Anti-HBV drugs suppress the growth of HBV-related hepatoma cells via down-regulation of hepatitis B virus X protein.

Chronic infection of hepatitis B virus (HBV) is closely associated with the development of hepatocellular carcinoma (HCC). Meta-analyses show that adjuvant anti-HBV therapy is effective for HBV-related HCC patients in clinical. However, the significance that anti-HBV drugs depress HCC is poorly understood. Here, we investigated the effects of telbivudine (LdT), entecavir (ETV) and interferon-α2b (IFN-α2b) on HBV-related HCC. Our data showed that the treatment with the drugs significantly suppressed the growth of HBV-expressing hepatoma cells in vitro and in vivo, but failed to work in HBV-free liver cells. We present the hypothesis that HBx may be involved in the event. As expected, we observed that the expression of HBx was down-regulated by the agents. Meanwhile, the expression of HBx downstream factors was significantly down-regulated.

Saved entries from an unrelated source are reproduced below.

Lemma make_single_request_sends E u m h b s result s' :
  _make_single_request E u m h b s = (Return result, s') ->
  exists h', sent s' = (u, m, h') :: sent s /\ Py.truthy_str result = true.
Proof.
  unfold _make_single_request.
  rewrite (bind_returns get _ s s s eq_refl).
  match goal with |- context [bind ?p _ s] => set (pick := p) end.
  assert (Hpick : forall r s1, pick s = (r, s1) -> sent s1 = sent s).
  { subst pick. destruct (negb _); [|intros r s1 [= _ <-]; reflexivity].
    unfold bind, random_choice, ret. destruct (user_agents s);
      intros r s1 [= _ <-]; reflexivity. }
  unfold bind at 1. specialize (Hpick (fst (pick s)) (snd (pick s)) (surjective_pairing _)).
  destruct (pick s) as [[h1|e] s1]; [|discriminate]. cbn [snd] in Hpick.
  match goal with |- context [bind ?d _ s1] => set (dly := d) end.
  assert (Hdly : Keeps same_sent dly).
  { subst dly. destruct (negb b); [apply keeps_sent_coordinate_delay|].
    apply keeps_ret, same_sent_relation. }
  pose proof (keeps_at same_sent dly Hdly s1) as Hd.
  unfold bind at 1. destruct (dly s1) as [[[]|e] s2]; [|discriminate].
  cbn [snd] in Hd. unfold same_sent in Hd. pose proof Hpick as Hp.
  unfold try_except, request_and_log, request_failed, requests_request, bind, get,
    modify, log, ret, raise.
  destruct (network E (events s2) u m h1) as [code content|[r| | | | | |]];
    try discriminate.
  - match goal with |- context [if ?c then _ else _] => destruct c end;
      intros [= <- <-]; fields; exists h1;
      (split; [rewrite Hd, Hp; reflexivity|apply truthy_append; reflexivity]).
  - destruct (is_Timeout r); [|destruct (is_ConnectionError r)];
      intros [= <- <-]; fields; exists h1;
      (split; [rewrite Hd, Hp; reflexivity|apply truthy_append; reflexivity]).
Qed.

Lemma seq_headers_sweeps E u m total st hs :
  forall acc s returned res n s',
    latched s -> no_target_clock s ->
    seq_headers E u m total st hs acc s = (Return (returned, (res, n)), s') ->
    stop_event s' = false ->
    Z.of_nat (List.length (fst acc) + List.length hs) < MAX_RESULT ->
    returned = false
    /\ List.length res = (List.length (fst acc) + List.length hs)%nat
    /\ exists new,
         sent s' = (rev new ++ sent s)%list
         /\ map target new = map (fun _ => (u, m)) hs.
Proof.
  induction hs as [|h hs IH]; intros [all cur] s returned res n s' Hl Hn;
    cbn [seq_headers fst List.length] in *.
  - intros [= <- <- <- <-] _ _. split; [reflexivity|]. split; [lia|].
    exists []. split; reflexivity.
  - intros H Hstop Hcap.
    pose proof (framed_of _ _ _ _ (keeps_seq_headers E u m total st (h :: hs) (all, cur)) H)
      as Hwhole.
    apply bind_inv in H. destruct H as (t & s1 & Ht & H).
    pose proof (framed_of _ _ _ _ (keeps_is_timeout E) Ht) as F1.
    pose proof (kept_sent _ _ _ _ (keeps_sent_is_timeout E) Ht) as S1.
    destruct t.
    { injection H as <- <- <- <-.
      apply (is_timeout_false E s true s1 Hl Hn Ht) in Hstop. discriminate. }
    apply bind_inv in H. destruct H as ([] & s2 & Hp & H).
    pose proof (framed_of _ _ _ _ (keeps_log_progress_with_time E _ _ _) Hp) as F2.
    pose proof (kept_sent _ _ _ _ (keeps_sent_log_progress_with_time E _ _ _) Hp) as S2.
    apply bind_inv in H. destruct H as ([] & s3 & Hr & H).
    assert (F3 : framed s2 s3 /\ sent s3 = sent s2).
    { destruct (_ =? 0).
      - split; [exact (framed_of _ _ _ _ (keeps_log_global_timeout_remaining E) Hr)|].
        exact (kept_sent _ _ _ _ (keeps_sent_log_global_timeout_remaining E) Hr).
      - injection Hr as <-. split; [apply (frame_refl _ framed_relation)|reflexivity]. }
    destruct F3 as [F3 S3].
    apply bind_inv in H. destruct H as (result & s4 & Hreq & H).
    pose proof (framed_of _ _ _ _ (keeps_make_single_request E u m h false) Hreq) as F4.
    apply make_single_request_sends in Hreq. destruct Hreq as (h' & S4 & Htruthy).
    rewrite Htruthy in H.
    assert (Hlen : List.length (all ++ [result]) = S (List.length all))
      by (rewrite length_app; cbn; lia).
    destruct (Z.of_nat (List.length (all ++ [result])) >=? MAX_RESULT) eqn:Hfull;
      [rewrite Hlen in Hfull; apply Z.geb_le in Hfull; lia|].
    pose proof (framed_trans _ _ _ (framed_trans _ _ _ (framed_trans _ _ _ F1 F2) F3) F4)
      as F.
    apply IH in H; [|exact (framed_latched _ _ F Hl)|exact (framed_no_target_clock _ _ F Hn)
                    |exact Hstop|cbn [fst]; rewrite Hlen; lia].
    cbn [fst] in H. destruct H as (H1 & H2 & new & H3 & H4).
    split; [exact H1|]. split; [rewrite H2, Hlen; lia|].
    exists ((u, m, h') :: new). split.
    + cbn [rev]. rewrite <- app_assoc. cbn [app]. rewrite H3, S4, S3, S2, S1. reflexivity.
    + cbn [map target fst snd]. rewrite H4. reflexivity.
Qed.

Interestingly, LdT, ETV and IFN-α2b lost the anti-proliferation effects on HBV-related hepatoma cells when the cells were treated with HBx siRNA. Moreover, combination of those drugs enhanced the anti-proliferation effects. In conclusion, LdT, ETV and IFN-α2b suppress the growth of HBV-related HCC through down-regulation of HBx. Our finding provides new insights into the mechanisms of anti-HBV drugs in HCC therapy.